Your instructions:
Look for the string "embedding" in the listing below, then copy every line that has it.
-- Opening Marker --
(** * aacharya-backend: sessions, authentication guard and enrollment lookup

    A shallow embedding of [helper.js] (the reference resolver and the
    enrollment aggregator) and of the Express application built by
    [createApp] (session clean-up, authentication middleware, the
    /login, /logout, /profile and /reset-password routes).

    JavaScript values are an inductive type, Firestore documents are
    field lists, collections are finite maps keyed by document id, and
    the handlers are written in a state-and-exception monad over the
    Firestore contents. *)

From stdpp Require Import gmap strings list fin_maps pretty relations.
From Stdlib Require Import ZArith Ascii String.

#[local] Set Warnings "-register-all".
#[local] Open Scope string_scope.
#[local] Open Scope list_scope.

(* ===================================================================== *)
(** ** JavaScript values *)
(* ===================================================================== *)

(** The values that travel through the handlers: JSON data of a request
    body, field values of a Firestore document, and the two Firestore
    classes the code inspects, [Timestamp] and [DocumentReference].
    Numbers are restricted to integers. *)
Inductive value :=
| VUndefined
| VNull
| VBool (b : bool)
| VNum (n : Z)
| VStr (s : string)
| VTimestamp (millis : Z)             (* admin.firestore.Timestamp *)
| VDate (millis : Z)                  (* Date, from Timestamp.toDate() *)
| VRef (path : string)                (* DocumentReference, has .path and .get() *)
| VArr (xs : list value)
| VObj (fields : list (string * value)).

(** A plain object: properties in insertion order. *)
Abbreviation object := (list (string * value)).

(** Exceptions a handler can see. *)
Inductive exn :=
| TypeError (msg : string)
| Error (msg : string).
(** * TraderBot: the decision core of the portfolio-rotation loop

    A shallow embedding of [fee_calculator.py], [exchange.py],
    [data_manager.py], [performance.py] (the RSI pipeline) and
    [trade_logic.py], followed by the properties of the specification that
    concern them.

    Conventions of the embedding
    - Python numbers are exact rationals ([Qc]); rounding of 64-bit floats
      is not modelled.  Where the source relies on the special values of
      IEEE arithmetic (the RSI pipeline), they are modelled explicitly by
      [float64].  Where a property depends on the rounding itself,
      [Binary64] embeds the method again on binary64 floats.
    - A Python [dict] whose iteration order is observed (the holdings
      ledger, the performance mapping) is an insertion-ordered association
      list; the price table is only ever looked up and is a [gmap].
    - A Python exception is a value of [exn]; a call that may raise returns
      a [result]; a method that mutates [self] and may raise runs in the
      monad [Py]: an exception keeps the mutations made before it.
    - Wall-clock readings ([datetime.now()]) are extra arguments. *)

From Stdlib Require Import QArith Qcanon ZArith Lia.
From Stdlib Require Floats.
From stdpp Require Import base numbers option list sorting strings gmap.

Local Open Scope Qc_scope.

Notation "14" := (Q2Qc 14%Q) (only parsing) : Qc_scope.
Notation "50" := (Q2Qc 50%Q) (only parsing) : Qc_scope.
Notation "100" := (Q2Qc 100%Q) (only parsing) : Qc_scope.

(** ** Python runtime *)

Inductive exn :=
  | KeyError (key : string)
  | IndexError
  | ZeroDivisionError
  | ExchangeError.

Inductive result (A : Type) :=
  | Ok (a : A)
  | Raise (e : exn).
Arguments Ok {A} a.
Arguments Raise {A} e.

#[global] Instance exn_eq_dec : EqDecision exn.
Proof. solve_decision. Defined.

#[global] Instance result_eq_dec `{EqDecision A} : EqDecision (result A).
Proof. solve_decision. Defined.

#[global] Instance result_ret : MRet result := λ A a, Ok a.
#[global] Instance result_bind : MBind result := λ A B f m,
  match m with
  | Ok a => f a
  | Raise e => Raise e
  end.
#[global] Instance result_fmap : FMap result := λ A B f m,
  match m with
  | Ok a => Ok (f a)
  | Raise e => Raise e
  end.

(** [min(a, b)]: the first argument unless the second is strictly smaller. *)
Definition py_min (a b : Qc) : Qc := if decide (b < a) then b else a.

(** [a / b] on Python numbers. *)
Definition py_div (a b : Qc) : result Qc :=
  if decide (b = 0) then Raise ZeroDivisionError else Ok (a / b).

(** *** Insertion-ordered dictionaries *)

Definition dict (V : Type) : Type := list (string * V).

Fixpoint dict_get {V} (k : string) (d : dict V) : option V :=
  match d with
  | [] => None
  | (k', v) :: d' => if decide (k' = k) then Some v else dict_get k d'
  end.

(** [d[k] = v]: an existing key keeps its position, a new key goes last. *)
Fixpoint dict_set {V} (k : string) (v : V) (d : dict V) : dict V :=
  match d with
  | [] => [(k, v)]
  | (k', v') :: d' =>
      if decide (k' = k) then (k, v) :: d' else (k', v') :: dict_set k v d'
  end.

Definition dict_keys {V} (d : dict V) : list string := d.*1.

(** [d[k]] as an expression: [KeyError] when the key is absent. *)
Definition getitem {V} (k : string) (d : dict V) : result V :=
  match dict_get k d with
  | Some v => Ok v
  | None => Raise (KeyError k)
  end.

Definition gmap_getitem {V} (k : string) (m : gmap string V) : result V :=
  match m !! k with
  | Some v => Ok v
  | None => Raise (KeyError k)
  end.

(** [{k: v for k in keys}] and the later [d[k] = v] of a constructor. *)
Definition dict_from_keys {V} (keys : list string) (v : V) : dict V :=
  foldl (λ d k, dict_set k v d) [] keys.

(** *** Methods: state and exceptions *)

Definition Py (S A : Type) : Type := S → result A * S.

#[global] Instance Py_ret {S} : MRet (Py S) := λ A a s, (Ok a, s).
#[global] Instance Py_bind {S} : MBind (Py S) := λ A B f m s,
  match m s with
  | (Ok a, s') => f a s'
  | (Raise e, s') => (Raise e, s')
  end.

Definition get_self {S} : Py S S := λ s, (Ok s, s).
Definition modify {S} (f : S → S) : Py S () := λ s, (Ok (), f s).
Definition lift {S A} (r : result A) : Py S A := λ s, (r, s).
-- Closing Marker --
-- Opening Marker --
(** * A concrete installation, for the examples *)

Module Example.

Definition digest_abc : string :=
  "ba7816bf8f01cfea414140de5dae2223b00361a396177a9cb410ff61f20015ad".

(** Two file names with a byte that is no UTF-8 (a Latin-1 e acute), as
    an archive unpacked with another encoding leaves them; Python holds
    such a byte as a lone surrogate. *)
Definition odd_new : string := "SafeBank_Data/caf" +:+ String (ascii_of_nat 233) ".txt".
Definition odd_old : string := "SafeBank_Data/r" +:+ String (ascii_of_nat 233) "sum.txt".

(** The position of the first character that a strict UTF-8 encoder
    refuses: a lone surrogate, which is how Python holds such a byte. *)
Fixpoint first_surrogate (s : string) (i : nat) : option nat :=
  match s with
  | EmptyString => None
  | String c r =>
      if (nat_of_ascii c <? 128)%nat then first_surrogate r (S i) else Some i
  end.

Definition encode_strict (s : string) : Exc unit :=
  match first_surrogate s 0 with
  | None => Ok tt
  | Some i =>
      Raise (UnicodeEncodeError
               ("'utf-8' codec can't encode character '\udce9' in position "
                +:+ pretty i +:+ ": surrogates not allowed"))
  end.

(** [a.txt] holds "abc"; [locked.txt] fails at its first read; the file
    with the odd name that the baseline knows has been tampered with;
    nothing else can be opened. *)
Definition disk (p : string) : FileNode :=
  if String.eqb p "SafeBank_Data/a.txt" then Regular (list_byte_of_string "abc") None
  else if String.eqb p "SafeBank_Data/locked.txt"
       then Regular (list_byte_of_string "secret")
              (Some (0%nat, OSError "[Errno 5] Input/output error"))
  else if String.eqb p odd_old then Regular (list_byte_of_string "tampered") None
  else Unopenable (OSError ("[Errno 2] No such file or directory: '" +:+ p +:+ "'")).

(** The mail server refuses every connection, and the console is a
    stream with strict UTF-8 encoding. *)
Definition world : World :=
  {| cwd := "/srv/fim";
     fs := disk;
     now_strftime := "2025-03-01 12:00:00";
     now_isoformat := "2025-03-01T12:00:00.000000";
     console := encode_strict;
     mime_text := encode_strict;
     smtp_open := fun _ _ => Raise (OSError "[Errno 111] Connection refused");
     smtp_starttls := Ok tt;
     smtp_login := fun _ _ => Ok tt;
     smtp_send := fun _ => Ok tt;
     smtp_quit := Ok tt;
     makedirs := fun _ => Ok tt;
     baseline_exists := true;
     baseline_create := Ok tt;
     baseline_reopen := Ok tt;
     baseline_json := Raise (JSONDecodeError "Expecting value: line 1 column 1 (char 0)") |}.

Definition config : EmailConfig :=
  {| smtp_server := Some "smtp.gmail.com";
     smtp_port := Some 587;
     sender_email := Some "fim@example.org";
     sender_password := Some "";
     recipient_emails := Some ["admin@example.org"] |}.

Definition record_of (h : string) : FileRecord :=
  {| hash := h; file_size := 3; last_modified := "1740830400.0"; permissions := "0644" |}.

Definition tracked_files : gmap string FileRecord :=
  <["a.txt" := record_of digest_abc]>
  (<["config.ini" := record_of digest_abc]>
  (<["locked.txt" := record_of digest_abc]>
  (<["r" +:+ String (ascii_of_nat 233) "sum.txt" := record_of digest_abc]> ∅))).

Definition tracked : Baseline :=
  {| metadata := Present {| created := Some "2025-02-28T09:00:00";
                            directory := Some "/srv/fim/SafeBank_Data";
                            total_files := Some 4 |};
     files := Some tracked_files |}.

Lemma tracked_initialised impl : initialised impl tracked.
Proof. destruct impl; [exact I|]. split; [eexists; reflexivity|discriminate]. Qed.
-- Closing Marker --
Result:
    A shallow embedding of [helper.js] (the reference resolver and the
    A shallow embedding of [fee_calculator.py], [exchange.py],
    Conventions of the embedding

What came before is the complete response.